**Required work:** Return the run of lines below that opens with the line containing "<> [] /\ awaking c = false" and closes with the line containing "Proof. induction l", keeping each one exact.

**Given data:**
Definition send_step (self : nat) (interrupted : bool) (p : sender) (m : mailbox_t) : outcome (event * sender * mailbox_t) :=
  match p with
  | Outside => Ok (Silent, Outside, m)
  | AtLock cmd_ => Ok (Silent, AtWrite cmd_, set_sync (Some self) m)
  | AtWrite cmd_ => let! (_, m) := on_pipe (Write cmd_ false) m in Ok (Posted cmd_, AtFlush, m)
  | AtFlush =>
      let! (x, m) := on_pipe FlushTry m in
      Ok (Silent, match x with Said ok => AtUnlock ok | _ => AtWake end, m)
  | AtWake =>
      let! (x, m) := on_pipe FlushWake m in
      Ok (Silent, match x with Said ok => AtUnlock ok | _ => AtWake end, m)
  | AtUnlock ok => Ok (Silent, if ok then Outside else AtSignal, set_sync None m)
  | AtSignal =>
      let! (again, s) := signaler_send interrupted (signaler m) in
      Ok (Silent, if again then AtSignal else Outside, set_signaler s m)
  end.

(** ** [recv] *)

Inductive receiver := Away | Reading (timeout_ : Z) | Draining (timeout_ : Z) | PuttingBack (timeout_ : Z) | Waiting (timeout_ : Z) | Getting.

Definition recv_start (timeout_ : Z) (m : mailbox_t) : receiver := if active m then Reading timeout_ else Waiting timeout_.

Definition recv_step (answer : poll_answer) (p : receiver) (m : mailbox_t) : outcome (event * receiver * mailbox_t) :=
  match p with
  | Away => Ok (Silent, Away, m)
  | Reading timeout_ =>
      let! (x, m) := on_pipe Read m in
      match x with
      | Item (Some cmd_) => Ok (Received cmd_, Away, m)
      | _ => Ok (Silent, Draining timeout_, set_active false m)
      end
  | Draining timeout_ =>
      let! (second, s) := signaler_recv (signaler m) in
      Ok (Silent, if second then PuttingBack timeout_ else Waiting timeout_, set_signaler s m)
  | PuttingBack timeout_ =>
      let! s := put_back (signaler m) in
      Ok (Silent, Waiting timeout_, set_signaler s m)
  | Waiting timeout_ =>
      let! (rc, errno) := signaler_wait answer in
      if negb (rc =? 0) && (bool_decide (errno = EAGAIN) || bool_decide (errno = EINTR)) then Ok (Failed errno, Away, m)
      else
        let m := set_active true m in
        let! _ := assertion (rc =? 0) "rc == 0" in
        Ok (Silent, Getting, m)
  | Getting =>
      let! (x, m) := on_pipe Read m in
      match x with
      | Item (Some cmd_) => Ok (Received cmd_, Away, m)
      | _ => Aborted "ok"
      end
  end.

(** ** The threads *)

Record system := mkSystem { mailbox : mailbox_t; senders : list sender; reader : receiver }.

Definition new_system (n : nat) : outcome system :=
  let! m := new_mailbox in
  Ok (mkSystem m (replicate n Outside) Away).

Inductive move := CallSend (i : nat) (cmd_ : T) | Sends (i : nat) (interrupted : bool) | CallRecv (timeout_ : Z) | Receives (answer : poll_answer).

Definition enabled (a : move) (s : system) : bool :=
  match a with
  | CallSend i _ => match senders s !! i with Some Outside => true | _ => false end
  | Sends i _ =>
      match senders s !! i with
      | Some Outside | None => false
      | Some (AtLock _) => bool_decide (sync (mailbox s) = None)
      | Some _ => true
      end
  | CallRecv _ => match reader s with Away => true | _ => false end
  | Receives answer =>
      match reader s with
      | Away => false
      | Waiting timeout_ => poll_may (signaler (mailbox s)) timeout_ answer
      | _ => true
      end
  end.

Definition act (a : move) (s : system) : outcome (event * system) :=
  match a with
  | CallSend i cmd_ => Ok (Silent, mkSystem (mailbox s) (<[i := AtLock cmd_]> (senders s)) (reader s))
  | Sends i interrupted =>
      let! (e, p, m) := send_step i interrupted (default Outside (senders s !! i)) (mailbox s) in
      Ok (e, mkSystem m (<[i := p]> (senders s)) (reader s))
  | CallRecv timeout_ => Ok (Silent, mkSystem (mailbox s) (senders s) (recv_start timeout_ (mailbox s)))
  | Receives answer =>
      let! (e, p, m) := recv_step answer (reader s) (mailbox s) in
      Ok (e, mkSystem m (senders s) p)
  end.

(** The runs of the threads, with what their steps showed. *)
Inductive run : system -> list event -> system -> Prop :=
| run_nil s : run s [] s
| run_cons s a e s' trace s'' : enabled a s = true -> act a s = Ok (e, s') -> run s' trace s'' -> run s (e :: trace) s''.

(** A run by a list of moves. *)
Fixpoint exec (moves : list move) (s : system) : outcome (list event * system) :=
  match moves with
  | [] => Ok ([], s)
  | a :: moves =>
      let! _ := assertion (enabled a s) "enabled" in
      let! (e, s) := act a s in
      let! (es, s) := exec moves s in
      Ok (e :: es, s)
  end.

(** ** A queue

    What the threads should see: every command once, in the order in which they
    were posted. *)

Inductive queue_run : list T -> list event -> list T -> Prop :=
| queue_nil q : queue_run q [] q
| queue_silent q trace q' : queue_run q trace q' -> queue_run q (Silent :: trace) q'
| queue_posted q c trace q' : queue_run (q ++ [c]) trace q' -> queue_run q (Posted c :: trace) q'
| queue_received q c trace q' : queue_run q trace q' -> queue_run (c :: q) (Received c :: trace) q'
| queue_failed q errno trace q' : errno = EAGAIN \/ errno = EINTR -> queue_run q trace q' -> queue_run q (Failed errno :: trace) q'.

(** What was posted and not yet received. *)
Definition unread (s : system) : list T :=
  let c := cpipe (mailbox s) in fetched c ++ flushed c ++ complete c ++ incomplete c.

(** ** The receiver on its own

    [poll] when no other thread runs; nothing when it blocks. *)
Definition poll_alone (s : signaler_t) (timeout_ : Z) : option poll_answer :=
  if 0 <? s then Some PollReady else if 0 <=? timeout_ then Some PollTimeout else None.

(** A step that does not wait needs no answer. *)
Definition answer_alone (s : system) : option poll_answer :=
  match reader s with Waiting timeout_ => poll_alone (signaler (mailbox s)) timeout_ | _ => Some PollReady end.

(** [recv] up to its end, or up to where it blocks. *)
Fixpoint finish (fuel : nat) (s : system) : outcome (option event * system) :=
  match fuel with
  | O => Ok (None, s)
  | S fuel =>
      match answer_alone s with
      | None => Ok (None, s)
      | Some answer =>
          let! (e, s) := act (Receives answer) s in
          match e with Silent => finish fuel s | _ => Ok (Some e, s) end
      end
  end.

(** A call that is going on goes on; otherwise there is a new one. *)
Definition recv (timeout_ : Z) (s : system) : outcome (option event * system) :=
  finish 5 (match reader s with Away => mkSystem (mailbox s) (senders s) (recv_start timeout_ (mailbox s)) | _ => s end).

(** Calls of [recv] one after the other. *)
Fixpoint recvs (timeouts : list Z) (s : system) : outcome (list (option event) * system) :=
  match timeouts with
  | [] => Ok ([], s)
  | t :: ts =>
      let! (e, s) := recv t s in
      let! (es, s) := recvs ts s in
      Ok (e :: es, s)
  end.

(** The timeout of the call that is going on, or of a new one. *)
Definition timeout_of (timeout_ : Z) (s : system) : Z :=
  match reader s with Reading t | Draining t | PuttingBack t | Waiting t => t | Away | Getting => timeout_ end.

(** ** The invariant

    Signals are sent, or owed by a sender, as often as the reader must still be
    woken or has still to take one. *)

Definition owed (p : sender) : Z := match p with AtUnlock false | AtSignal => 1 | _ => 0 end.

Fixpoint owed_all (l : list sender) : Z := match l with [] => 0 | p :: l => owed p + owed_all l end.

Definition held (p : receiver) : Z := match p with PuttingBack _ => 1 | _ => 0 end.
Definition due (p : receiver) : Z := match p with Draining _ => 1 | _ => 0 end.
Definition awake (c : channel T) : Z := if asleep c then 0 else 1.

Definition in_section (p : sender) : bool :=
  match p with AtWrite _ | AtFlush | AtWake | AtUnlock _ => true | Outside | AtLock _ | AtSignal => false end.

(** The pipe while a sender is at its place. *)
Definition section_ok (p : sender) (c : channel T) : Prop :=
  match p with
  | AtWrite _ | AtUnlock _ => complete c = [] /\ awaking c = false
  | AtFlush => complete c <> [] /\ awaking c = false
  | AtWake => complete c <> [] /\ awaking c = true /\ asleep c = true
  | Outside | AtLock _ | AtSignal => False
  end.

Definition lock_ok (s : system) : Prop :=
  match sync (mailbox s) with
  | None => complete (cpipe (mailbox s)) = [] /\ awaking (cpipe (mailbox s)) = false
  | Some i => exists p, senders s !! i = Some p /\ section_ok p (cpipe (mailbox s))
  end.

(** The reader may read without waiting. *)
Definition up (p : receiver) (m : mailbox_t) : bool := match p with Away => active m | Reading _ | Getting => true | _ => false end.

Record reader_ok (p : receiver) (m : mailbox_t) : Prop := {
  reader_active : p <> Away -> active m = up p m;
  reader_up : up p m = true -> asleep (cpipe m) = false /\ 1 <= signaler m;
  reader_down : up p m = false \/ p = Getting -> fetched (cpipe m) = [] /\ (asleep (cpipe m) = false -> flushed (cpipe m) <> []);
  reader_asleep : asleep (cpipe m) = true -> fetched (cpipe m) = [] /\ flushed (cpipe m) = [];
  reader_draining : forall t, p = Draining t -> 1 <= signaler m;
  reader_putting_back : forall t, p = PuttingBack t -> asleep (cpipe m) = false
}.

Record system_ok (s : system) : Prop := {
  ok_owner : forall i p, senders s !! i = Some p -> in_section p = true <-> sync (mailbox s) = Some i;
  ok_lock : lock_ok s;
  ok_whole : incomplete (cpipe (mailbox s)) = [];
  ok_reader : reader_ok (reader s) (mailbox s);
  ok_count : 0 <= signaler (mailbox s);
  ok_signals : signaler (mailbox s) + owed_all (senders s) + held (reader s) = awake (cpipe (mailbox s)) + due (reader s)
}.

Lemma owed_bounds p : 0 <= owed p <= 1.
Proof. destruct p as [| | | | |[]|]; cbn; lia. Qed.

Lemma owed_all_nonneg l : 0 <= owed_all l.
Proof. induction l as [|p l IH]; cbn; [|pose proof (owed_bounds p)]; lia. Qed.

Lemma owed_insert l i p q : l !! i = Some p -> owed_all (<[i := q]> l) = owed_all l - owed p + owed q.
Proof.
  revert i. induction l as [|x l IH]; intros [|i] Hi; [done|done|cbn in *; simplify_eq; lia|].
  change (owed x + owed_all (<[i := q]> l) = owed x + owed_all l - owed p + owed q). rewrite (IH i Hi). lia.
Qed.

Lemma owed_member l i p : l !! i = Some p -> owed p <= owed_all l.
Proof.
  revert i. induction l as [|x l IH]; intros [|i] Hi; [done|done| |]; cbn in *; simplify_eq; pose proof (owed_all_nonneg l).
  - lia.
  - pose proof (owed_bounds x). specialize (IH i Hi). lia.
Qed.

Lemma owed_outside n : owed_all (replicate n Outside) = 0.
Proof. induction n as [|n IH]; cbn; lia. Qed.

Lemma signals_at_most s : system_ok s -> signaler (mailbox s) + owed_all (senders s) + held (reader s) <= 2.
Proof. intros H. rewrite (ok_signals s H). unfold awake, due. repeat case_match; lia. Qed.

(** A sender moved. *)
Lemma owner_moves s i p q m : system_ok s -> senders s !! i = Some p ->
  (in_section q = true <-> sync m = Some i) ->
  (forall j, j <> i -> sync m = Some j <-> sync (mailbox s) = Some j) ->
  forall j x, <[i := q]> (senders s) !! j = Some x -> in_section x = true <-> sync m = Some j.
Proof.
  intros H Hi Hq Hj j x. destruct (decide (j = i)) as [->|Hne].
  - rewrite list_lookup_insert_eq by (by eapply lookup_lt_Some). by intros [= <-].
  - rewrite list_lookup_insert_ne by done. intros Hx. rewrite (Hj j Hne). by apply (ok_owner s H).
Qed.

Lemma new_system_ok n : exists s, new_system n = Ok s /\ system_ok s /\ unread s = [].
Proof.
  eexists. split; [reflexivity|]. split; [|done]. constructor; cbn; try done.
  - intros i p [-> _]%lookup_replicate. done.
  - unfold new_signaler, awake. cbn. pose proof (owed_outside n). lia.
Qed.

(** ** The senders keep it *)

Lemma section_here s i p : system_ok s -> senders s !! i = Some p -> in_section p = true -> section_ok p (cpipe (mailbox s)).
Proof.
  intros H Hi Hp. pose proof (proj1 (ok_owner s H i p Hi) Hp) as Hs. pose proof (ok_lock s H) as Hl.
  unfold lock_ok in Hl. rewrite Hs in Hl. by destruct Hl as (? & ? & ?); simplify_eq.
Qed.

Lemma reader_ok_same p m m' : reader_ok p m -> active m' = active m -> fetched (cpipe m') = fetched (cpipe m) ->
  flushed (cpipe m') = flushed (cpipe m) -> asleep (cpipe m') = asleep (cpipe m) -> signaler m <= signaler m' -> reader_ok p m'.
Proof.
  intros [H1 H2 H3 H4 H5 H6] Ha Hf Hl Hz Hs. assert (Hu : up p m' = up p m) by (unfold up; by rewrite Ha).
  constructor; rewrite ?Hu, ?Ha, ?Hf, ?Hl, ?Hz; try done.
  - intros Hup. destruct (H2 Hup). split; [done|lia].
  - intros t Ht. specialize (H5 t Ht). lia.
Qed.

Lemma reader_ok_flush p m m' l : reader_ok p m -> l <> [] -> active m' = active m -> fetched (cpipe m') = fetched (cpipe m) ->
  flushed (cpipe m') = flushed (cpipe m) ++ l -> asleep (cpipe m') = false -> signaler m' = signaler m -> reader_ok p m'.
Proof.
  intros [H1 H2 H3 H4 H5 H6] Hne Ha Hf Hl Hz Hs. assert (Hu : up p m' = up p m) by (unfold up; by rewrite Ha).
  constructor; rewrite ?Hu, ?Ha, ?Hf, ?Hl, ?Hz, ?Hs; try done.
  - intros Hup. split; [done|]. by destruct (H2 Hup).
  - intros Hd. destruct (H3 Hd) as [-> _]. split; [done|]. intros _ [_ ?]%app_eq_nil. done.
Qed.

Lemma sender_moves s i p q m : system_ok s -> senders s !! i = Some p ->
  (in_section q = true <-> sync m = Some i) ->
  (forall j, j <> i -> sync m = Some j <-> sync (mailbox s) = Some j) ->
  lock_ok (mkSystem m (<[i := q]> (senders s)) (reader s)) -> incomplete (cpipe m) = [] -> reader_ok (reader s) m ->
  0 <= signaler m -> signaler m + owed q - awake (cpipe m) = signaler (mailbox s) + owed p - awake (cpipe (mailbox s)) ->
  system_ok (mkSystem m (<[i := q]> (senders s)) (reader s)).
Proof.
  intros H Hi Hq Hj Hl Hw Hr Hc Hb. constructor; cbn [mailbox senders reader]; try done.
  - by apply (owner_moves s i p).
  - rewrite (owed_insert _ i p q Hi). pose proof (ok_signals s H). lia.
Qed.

**Answer box:**
  | AtFlush => complete c <> [] /\ awaking c = false
  | AtWake => complete c <> [] /\ awaking c = true /\ asleep c = true
  | Outside | AtLock _ | AtSignal => False
  end.

Definition lock_ok (s : system) : Prop :=
  match sync (mailbox s) with
  | None => complete (cpipe (mailbox s)) = [] /\ awaking (cpipe (mailbox s)) = false
  | Some i => exists p, senders s !! i = Some p /\ section_ok p (cpipe (mailbox s))
  end.

(** The reader may read without waiting. *)
Definition up (p : receiver) (m : mailbox_t) : bool := match p with Away => active m | Reading _ | Getting => true | _ => false end.

Record reader_ok (p : receiver) (m : mailbox_t) : Prop := {
  reader_active : p <> Away -> active m = up p m;
  reader_up : up p m = true -> asleep (cpipe m) = false /\ 1 <= signaler m;
  reader_down : up p m = false \/ p = Getting -> fetched (cpipe m) = [] /\ (asleep (cpipe m) = false -> flushed (cpipe m) <> []);
  reader_asleep : asleep (cpipe m) = true -> fetched (cpipe m) = [] /\ flushed (cpipe m) = [];
  reader_draining : forall t, p = Draining t -> 1 <= signaler m;
  reader_putting_back : forall t, p = PuttingBack t -> asleep (cpipe m) = false
}.

Record system_ok (s : system) : Prop := {
  ok_owner : forall i p, senders s !! i = Some p -> in_section p = true <-> sync (mailbox s) = Some i;
  ok_lock : lock_ok s;
  ok_whole : incomplete (cpipe (mailbox s)) = [];
  ok_reader : reader_ok (reader s) (mailbox s);
  ok_count : 0 <= signaler (mailbox s);
  ok_signals : signaler (mailbox s) + owed_all (senders s) + held (reader s) = awake (cpipe (mailbox s)) + due (reader s)
}.

Lemma owed_bounds p : 0 <= owed p <= 1.
Proof. destruct p as [| | | | |[]|]; cbn; lia. Qed.

Lemma owed_all_nonneg l : 0 <= owed_all l.
Proof. induction l as [|p l IH]; cbn; [|pose proof (owed_bounds p)]; lia. Qed.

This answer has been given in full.